Repeat precisely the span of lines below that opens with the line containing "rewrite (anext_known a name" and closes with the line containing "- apply sortedNames_elem", both included.
** SOURCE RECORDS follows **
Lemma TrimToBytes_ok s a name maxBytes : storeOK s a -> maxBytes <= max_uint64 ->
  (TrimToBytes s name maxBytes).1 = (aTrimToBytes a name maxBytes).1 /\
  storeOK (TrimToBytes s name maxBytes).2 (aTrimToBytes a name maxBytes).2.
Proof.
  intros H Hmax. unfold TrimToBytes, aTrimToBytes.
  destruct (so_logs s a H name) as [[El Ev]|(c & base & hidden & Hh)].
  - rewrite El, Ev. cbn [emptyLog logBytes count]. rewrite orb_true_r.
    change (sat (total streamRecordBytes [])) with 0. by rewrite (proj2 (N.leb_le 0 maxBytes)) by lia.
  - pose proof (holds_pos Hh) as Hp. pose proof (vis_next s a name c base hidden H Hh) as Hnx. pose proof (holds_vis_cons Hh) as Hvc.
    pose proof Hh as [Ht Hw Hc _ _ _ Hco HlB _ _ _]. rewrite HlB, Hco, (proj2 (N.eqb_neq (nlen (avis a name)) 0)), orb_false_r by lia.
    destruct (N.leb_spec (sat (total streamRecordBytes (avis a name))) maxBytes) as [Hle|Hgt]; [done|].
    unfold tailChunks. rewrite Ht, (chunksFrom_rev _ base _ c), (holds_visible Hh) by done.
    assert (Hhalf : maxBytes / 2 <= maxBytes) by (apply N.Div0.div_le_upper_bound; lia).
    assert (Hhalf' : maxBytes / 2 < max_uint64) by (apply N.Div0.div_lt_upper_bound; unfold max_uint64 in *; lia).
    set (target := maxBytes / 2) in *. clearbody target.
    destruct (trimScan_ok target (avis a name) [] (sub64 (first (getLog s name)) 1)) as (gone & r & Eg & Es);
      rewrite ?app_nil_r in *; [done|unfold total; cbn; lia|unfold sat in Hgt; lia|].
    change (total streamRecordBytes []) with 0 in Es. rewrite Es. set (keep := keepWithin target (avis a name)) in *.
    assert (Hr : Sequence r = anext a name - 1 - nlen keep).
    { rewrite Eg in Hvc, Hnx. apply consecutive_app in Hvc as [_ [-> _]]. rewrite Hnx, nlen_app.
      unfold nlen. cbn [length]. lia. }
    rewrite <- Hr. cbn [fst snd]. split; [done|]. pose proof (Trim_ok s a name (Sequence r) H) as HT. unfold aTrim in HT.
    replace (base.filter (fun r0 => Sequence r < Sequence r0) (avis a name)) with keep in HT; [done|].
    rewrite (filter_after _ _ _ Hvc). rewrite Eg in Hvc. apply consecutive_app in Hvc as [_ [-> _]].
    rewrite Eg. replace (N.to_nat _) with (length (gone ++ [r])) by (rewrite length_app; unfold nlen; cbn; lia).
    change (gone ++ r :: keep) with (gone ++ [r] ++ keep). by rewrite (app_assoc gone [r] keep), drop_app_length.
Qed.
** End of SOURCE RECORDS **
** SOURCE RECORDS follows **
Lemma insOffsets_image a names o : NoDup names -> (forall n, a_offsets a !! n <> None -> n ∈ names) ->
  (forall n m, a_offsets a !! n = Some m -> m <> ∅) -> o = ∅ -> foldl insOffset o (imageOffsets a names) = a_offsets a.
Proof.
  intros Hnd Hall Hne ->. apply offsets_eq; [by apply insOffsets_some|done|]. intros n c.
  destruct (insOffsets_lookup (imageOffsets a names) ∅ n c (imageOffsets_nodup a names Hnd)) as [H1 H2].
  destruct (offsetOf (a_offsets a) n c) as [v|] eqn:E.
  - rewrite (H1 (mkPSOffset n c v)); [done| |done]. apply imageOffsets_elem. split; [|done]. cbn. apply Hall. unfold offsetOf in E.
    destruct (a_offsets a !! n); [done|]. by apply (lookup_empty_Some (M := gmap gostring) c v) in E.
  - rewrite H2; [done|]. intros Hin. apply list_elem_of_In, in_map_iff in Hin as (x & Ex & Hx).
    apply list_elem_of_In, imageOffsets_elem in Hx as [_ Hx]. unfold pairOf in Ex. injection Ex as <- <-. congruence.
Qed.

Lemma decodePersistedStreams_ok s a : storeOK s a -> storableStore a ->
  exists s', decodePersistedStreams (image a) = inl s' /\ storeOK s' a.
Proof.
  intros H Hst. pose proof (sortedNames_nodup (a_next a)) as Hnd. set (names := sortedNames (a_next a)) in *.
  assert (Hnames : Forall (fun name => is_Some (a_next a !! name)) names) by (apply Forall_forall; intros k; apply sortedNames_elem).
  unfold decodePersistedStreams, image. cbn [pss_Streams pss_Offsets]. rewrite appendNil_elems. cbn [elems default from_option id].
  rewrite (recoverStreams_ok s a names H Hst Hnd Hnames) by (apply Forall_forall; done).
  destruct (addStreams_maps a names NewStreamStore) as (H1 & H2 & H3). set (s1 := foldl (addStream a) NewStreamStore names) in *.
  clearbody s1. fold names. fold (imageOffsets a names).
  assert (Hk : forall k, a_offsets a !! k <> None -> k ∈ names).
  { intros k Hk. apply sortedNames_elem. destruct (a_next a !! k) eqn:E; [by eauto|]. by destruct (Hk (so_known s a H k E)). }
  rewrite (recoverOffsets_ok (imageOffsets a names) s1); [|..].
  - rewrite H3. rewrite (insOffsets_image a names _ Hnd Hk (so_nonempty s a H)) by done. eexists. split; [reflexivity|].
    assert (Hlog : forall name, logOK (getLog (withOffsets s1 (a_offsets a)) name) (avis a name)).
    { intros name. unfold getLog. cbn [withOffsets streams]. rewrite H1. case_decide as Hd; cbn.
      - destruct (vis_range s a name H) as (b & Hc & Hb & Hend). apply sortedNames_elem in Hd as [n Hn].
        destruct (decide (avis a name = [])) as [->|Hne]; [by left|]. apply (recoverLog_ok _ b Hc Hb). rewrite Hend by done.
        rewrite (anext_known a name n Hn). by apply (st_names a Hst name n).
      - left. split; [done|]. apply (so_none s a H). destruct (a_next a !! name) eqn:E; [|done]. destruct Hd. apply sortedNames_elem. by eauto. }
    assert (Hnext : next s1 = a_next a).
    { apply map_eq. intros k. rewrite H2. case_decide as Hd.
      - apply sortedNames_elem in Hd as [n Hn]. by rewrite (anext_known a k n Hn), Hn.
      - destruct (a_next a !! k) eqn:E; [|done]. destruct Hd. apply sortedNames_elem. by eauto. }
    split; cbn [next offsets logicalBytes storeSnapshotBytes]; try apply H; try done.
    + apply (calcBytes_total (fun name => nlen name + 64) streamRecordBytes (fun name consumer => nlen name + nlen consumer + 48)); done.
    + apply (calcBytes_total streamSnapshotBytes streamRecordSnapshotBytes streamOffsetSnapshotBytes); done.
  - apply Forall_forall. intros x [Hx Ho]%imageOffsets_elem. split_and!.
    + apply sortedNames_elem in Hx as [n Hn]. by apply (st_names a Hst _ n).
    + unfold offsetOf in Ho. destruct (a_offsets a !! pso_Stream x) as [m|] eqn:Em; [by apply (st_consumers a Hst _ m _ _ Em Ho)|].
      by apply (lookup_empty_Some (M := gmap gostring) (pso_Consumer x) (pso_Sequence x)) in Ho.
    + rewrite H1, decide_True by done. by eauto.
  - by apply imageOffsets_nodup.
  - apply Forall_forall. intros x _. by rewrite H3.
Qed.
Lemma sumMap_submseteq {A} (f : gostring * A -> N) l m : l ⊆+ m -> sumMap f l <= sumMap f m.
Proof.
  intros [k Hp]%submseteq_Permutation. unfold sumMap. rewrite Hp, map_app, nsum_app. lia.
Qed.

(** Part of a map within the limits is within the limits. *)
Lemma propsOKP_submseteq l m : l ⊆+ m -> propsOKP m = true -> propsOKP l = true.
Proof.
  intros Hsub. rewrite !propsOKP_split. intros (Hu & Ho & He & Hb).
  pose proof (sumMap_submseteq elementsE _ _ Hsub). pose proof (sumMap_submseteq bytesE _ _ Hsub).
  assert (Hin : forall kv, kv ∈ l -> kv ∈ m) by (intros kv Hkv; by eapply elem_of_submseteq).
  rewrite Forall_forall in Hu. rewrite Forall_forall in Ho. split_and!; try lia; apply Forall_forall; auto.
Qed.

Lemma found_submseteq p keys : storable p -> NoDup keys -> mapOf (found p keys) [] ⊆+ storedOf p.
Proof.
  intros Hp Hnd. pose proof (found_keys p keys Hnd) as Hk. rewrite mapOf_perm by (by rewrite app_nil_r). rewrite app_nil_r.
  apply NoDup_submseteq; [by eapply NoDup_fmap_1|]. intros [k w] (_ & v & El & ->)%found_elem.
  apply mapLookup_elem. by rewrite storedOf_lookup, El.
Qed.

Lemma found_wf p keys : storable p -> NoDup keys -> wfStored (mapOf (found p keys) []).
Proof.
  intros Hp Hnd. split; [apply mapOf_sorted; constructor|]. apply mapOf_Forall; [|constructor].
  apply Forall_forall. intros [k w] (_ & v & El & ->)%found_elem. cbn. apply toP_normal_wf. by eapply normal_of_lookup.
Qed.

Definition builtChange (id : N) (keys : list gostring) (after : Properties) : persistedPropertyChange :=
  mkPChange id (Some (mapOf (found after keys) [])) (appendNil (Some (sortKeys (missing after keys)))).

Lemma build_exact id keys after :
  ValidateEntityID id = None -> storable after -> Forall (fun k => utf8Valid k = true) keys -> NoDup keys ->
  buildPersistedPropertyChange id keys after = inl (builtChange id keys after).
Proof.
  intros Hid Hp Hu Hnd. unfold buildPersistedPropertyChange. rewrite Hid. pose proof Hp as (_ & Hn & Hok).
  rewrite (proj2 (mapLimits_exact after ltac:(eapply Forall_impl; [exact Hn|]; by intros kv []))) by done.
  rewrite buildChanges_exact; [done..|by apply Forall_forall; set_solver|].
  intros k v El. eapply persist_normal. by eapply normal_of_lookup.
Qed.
** End of SOURCE RECORDS **
- REPLY
        rewrite (anext_known a name n Hn). by apply (st_names a Hst name n).
      - left. split; [done|]. apply (so_none s a H). destruct (a_next a !! name) eqn:E; [|done]. destruct Hd. apply sortedNames_elem. by eauto. }
    assert (Hnext : next s1 = a_next a).
    { apply map_eq. intros k. rewrite H2. case_decide as Hd.
      - apply sortedNames_elem in Hd as [n Hn]. by rewrite (anext_known a k n Hn), Hn.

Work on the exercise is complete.